Stored data
• • • • •
(** * tbd-notify: the OpenSea stream client of [src/index.js]

    A shallow embedding of the bot's connection supervisor, subscription
    registry and event router.  The module-level variables of [index.js]
    become the fields of one [State] record, every callback (WebSocket
    listener, timer callback, Discord command or interaction handler)
    becomes a function [State -> State], and the Node event loop becomes
    the transition function [step] over an explicit queue of armed timers.

    Conventions.
    - JavaScript [Map]s and [Set]s iterate in insertion order, so they are
      association lists and duplicate-free lists with the insertion
      behaviour written out ([JsMap], [JsSet]).
    - The arrays stored in [userSubscriptions] are objects that handlers
      mutate in place ([push]) and keep references to across an [await];
      they live in the store [arrays] and the map holds their addresses.
    - Numbers are mathematical integers.  [currentRef] and
      [connectionAttempts] only ever grow by one from zero, far inside the
      range in which JavaScript numbers are exact.
    - What the [ws] library, Discord and the file system do is the
      environment: socket events, incoming commands, the passing of time
      and whether [ws.send] raises are inputs of [step].  A timer may run
      late, never early.
    - Left out: presence updates and log lines, the rendering and delivery
      of a notification ([sendNotification] is recorded as a call), the
      read-only commands and buttons, the exit handler, and failures of
      the file system, of [JSON.parse] on [subscriptions.json] and of the
      socket constructor. *)

From Stdlib Require Import ZArith List String Ascii Bool Lia Sorted.
Import ListNotations.

Local Open Scope string_scope.
Local Open Scope list_scope.
Local Open Scope Z_scope.

(** ** JavaScript containers *)

Module JsMap.
Section WithValue.
Context {V : Type}.

Fixpoint get (k : string) (m : list (string * V)) : option V :=
  match m with
  | [] => None
  | (k', v) :: rest => if String.eqb k k' then Some v else get k rest
  end.

(** [Map.prototype.set]: an existing key keeps its position. *)
Fixpoint set (k : string) (v : V) (m : list (string * V)) : list (string * V) :=
  match m with
  | [] => [(k, v)]
  | (k', v') :: rest =>
      if String.eqb k k' then (k, v) :: rest else (k', v') :: set k v rest
  end.

Definition delete (k : string) (m : list (string * V)) : list (string * V) :=
  filter (fun kv => negb (String.eqb k (fst kv))) m.

Definition values (m : list (string * V)) : list V := map snd m.
End WithValue.

Definition t (V : Type) : Type := list (string * V).
End JsMap.

Module JsSet.
Definition has (x : string) (l : list string) : bool :=
  existsb (String.eqb x) l.

(** [Set.prototype.add]: a new element goes last, a present one stays. *)
Definition add (x : string) (l : list string) : list string :=
  if has x l then l else l ++ [x].

Definition delete (x : string) (l : list string) : list string :=
  filter (fun y => negb (String.eqb x y)) l.

(** [new Set(iterable)] *)
Definition of_list (l : list string) : list string :=
  fold_left (fun acc x => add x acc) l [].
End JsSet.

(** [Array.prototype.includes] on an array of strings. *)
Definition includes (l : list string) (x : string) : bool :=
  existsb (String.eqb x) l.

(** ** Constants *)

Definition RECONNECT_DELAY : Z := 5000.
Definition MAX_RECONNECT_ATTEMPTS : Z := 5.
Definition MAX_BACKOFF : Z := 30000.
Definition HANDSHAKE_TIMEOUT : Z := 10000.
Definition SUBSCRIPTION_DELAY : Z := 2000.
Definition HEARTBEAT_INTERVAL : Z := 30000.

Definition VALID_EVENTS : list string :=
  [ "item_listed"; "item_sold"; "item_transferred"; "item_received_offer";
    "item_received_bid"; "item_metadata_updated"; "item_cancelled" ].

(** [isValidCollectionSlug]: a non-empty string matching [/^[a-z0-9-]+$/]. *)
Definition slug_char (c : ascii) : bool :=
  let n := nat_of_ascii c in
  (((97 <=? n) && (n <=? 122)) || ((48 <=? n) && (n <=? 57)) || (n =? 45))%nat.

Fixpoint all_slug_chars (s : string) : bool :=
  match s with
  | EmptyString => true
  | String c rest => slug_char c && all_slug_chars rest
  end.

Definition isValidCollectionSlug (slug : string) : bool :=
  (0 <? String.length slug)%nat && all_slug_chars slug.

(** ** Wire data *)

(** An outbound frame [{topic, event, payload: {}, ref}]. *)
Record frame := { f_topic : string; f_event : string; f_ref : Z }.

Definition collection_topic (slug : string) : string :=
  String.append "collection:" slug.

Definition join_frame (slug : string) (ref : Z) : frame :=
  {| f_topic := collection_topic slug; f_event := "phx_join"; f_ref := ref |}.
Definition leave_frame (slug : string) (ref : Z) : frame :=
  {| f_topic := collection_topic slug; f_event := "phx_leave"; f_ref := ref |}.
Definition heartbeat_frame : frame :=
  {| f_topic := "phoenix"; f_event := "heartbeat"; f_ref := 0 |}.

(** A frame that left through [ws.send], with the socket it was written to
    (the sockets are numbered in creation order) and the time. *)
Record sent_frame := { on_conn : nat; at_time : Z; frame_of : frame }.

(** An inbound message once decoded.  [m_payload] is [message.payload];
    its [p_inner] is [payload.payload] of a stream event and [i_slug] is
    [payload.payload.collection?.slug] ([None] when [collection] or [slug]
    is missing). *)
Record inner := { i_slug : option string }.
Record envelope := { p_status : option string; p_inner : option inner }.
Record wsmessage := {
  m_topic : string;
  m_event : string;
  m_ref : option Z;
  m_payload : option envelope
}.

(** What a ['message'] listener is handed.  [Text] is a text or buffer
    payload, carrying the message it is the JSON of, if any; [Obj] is an
    already decoded object.  [JSON.parse] succeeds on the first only, and
    only the second has [event] and [ref] properties. *)
Inductive wsdata :=
| Text (decoded : option wsmessage)
| Obj (m : wsmessage).

Definition JSON_parse (d : wsdata) : option wsmessage :=
  match d with
  | Text decoded => decoded
  | Obj _ => None
  end.

Definition data_event (d : wsdata) : option string :=
  match d with
  | Text _ => None
  | Obj m => Some (m_event m)
  end.

Definition data_ref (d : wsdata) : option Z :=
  match d with
  | Text _ => None
  | Obj m => m_ref m
  end.

(** ** The state *)

Inductive readyState := CONNECTING | OPEN | CLOSING | CLOSED.

(** The closures handed to [setTimeout] and [setInterval]. *)
Inductive timer_action :=
| TConnectionTimeout
| TInitialHeartbeat
| THeartbeat
| TStartSubscriptions
| TSubscribeNext (collections : list string) (index : nat)
| TReconnect
| TRotation
| TAckTimeout (ref : Z).

Record timer := { t_id : nat; t_due : Z; t_action : timer_action }.

(** A subscribe command suspended at [await subscriptionPromise]:
    the locals it resumes with, the socket its one-shot listener is
    attached to and the timer that rejects the promise. *)
Record pending := {
  p_user : string;
  p_slug : string;
  p_ref : Z;
  p_array : nat;
  p_conn : nat;
  p_timer : nat
}.

(** [subscriptions.json]: user id to slugs, user id to event kinds. *)
Record FileData := {
  fd_subscriptions : list (string * list string);
  fd_eventFilters : list (string * list string)
}.

(** Replies of the bot to the author of a command or interaction. *)
Inductive reply :=
| RUsage
| RInvalidSlug
| RInvalidEvent (e : string)
| RCapacityExceeded
| RAlreadySubscribed
| RSubscriptionSuccessful
| RSubscribedWhenConnected
| RFailedToSubscribe
| RNotSubscribed
| RUnsubscribed
| RCleared
| RFiltersUpdated.

Record State := {
  (* the module-level variables of index.js *)
  userSubscriptions : JsMap.t nat;
  arrays : list (list string);
  pendingSubscriptions : JsMap.t string;
  subscriptionRefs : JsMap.t Z;
  activeCollections : list string;
  eventFilters : JsMap.t (list string);
  ws : option readyState;
  wsGen : nat;
  isWsConnected : bool;
  heartbeatInterval : option nat;
  reconnectInterval : option nat;
  currentRef : Z;
  connectionAttempts : Z;
  reconnectTimeout : option nat;
  (* the [connectionTimeout] of the current socket's listeners *)
  connectionTimeout : option nat;
  (* suspended subscribe handlers *)
  awaiting : list pending;
  (* the environment *)
  now : Z;
  timers : list timer;
  nextTimer : nat;
  file : option FileData;
  sendThrows : bool;
  (* what the program did to the outside *)
  sent : list sent_frame;
  replies : list (string * reply);
  notifications : list (string * wsmessage)
}.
• • • • •
Your task: Would you repeat the lines from the one containing "currentRef : Z;" through the end of the data, exactly, with nothing before or after them?

Result for this task:
  currentRef : Z;
  connectionAttempts : Z;
  reconnectTimeout : option nat;
  (* the [connectionTimeout] of the current socket's listeners *)
  connectionTimeout : option nat;
  (* suspended subscribe handlers *)
  awaiting : list pending;
  (* the environment *)
  now : Z;
  timers : list timer;
  nextTimer : nat;
  file : option FileData;
  sendThrows : bool;
  (* what the program did to the outside *)
  sent : list sent_frame;
  replies : list (string * reply);
  notifications : list (string * wsmessage)
}.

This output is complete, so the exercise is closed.